Listing the cases of doping in badminton discovered in the world in recent years, Ivan Shaposhnikov believes that in most of them, the player has not tried to improve his athletic performance, but has ‘fallen’ due to ignorance or careless behaviour. “It simply came to our notice then. That is why it is so important that athletes pay extra attention to these issues because all the responsibility lies with them,” says Ivan Shaposhnikov.

“When visiting doctors, athletes have a duty to say that they are subject to potential anti-doping tests. There have been cases of GPs prescribing Mildronate, for example, as a vitamin for burnout and fatigue syndromes. Athletes are obliged to ask more insistently whether there is no alternative to a doping drug. Of course, there are cases when drugs on the doping list are necessary to maintain health or even to save. In such cases, the Athlete must obtain a Therapeutic Use Exemption, but consider that the decision will not be made by a GP or physician of any other speciality but by an independent council of Sports Physicians. It must be understood that the purpose of anti-doping programs is not to capture the accidental use of Mildronate, but to promote fairness, equality and the health of athletes in sports, explains Ivan Shaposhnikov.

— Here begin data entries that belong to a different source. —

Lemma orientation_compute e changes x :
  stable (fun s => get_path ["Strategy"; "AvailabilityVsCost"] (us_group s) = x)
         (update_compute e changes).
Proof. unfold_update; stab. Qed.

Lemma orientation_launch_spec rt cloud e changes actual x :
  stable (fun s => get_path ["Strategy"; "AvailabilityVsCost"] (us_group s) = x)
         (update_launch_spec rt cloud e changes actual).
Proof. unfold_update; stab. Qed.

Lemma orientation_capacity e changes actual x :
  stable (fun s => get_path ["Strategy"; "AvailabilityVsCost"] (us_group s) = x)
         (update_capacity e changes actual).
Proof. unfold_update; stab. Qed.

Lemma orientation_auto_scaler rt a e changes x :
  stable (fun s => get_path ["Strategy"; "AvailabilityVsCost"] (us_group s) = x)
         (update_auto_scaler_block rt a e changes).
Proof. unfold_update; stab. Qed.

Lemma update_strategy_orientation e changes s s' :
  update_strategy e changes s = (Ok tt, s') -> is_set (Orientation changes) = true ->
  get_path ["Strategy"; "AvailabilityVsCost"] (us_group s') =
    Some (VStr (normalizeOrientation (Orientation e))) /\ us_changed s' = true.
Proof.
  intros H Ho. split.
  - apply (run_post (fun s0 => get_path ["Strategy"; "AvailabilityVsCost"] (us_group s0) =
                               Some (VStr (normalizeOrientation (Orientation e)))) _ _ _ _ H).
    unfold update_strategy; post_find.
  - apply (run_post (fun s0 => us_changed s0 = true) _ _ _ _ H).
    unfold update_strategy; post_find.
Qed.

(** A successful body run goes through the six blocks in turn. *)
Lemma update_body_blocks rt cloud a e changes actual s0 sb :
  update_body rt cloud a e changes actual s0 = (Ok tt, sb) ->
  exists s1 s2 s3 s4 s5,
    update_region e changes s0 = (Ok tt, s1) /\
    update_strategy e changes s1 = (Ok tt, s2) /\
    update_compute e changes s2 = (Ok tt, s3) /\
    update_launch_spec rt cloud e changes actual s3 = (Ok tt, s4) /\
    update_capacity e changes actual s4 = (Ok tt, s5) /\
    update_auto_scaler_block rt a e changes s5 = (Ok tt, sb).
Proof.
  unfold update_body; intros H.
  apply bind_ok_inv in H as ([] & s1 & H1 & H).
  apply bind_ok_inv in H as ([] & s2 & H2 & H).
  apply bind_ok_inv in H as ([] & s3 & H3 & H).
  apply bind_ok_inv in H as ([] & s4 & H4 & H).
  apply bind_ok_inv in H as ([] & s5 & H5 & H).
  exists s1, s2, s3, s4, s5; repeat split; assumption.
Qed.

(** What [update_finish] may send: the group built by the body. *)
Lemma update_finish_updates cloud changes gid sb r s :
  (forall g, cloud_NewElastigroup cloud g = Ok g) ->
  update_finish cloud changes gid sb = (r, s) ->
  forall g, In g (us_updates s) -> In g (us_updates sb) \/ g = us_group sb.
Proof.
  intros HNew. unfold update_finish.
  cbv [bind get_state deref_opt ret raise lift warn record_update]; cbn beta iota.
  destruct (residual changes (us_cleared sb)) as [|f l]; destruct gid as [id|];
    destruct (us_changed sb); cbn beta iota; rewrite ?HNew; cbn beta iota;
    try (destruct (cloud_Update cloud (us_group sb)));
    intros H; injection H as _ <-; intros g Hg; simpl in Hg;
    first [left; exact Hg | apply in_app_or in Hg as [Hg|[Hg|[]]]; auto].
Qed.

“Superficial treatment is sometimes seen when buying food supplements. The athlete must choose a reliable supplier while minimising risks. It is also the case that athletes themselves insist that they want something ‘more effective’. Then they justified themselves in buying such a dietary supplement officially, showing a check. But that does not absolve you of responsibility! The athlete is responsible for using only those food supplements for which he is convinced that they do not contain any prohibited substances,” says Ivan Shaposhnikov.

“As a specialist with 30 years of experience, I can only say that I do not remember one case where an athlete accused of doping had completely recovered from this stain on their career. Yes, he/she may have made an appeal. Probably after their return, even achieved great victories. However, the one time they were linked to doping is still dragging on. Therefore, I do not recommend anyone to get into such a situation,” urges Kristians Rozenvalds, a public relations specialist and the head of the Latvian Badminton Federation.

Ivan Shaposhnikov praised the Latvian Badminton Federation as one of the leaders in initiating such an open internal discussion. “I am glad that people in badminton, including athletes and coaches, are encouraged to think about the values in their sport. I am convinced that all athletes want to compete in a fair environment,” summed up Ivan Shaposhnikov.

“Latvian badminton is clean now. No Latvian badminton player is involved in any of doping scandal. We must maintain this position! Therefore, it is important to warn not only those who decide to act unfairly, but also to inform every player, young person, coach and parents in order to prevent mistakes due to ignorance or carelessness, ”Viesturs Bajārs emphasized at the beginning of the discussion.

The ‘Say no to doping!’ discussion took place as part of the BWF ‘I am Badminton’ campaign, promoting clean and fair sports. As part of the campaign, the Latvian Badminton Federation also plans to hold other discussions, including on sweepstakes and unfair practices during games. Specialised discussions for judges, coaches and competition organisers are also planned. 

The campaign also produced 1,000 car stickers with the inscription ‘I am’, thus promoting not only the global campaign and its values but also the membership of Latvian players, coaches and parents in the Latvian badminton community.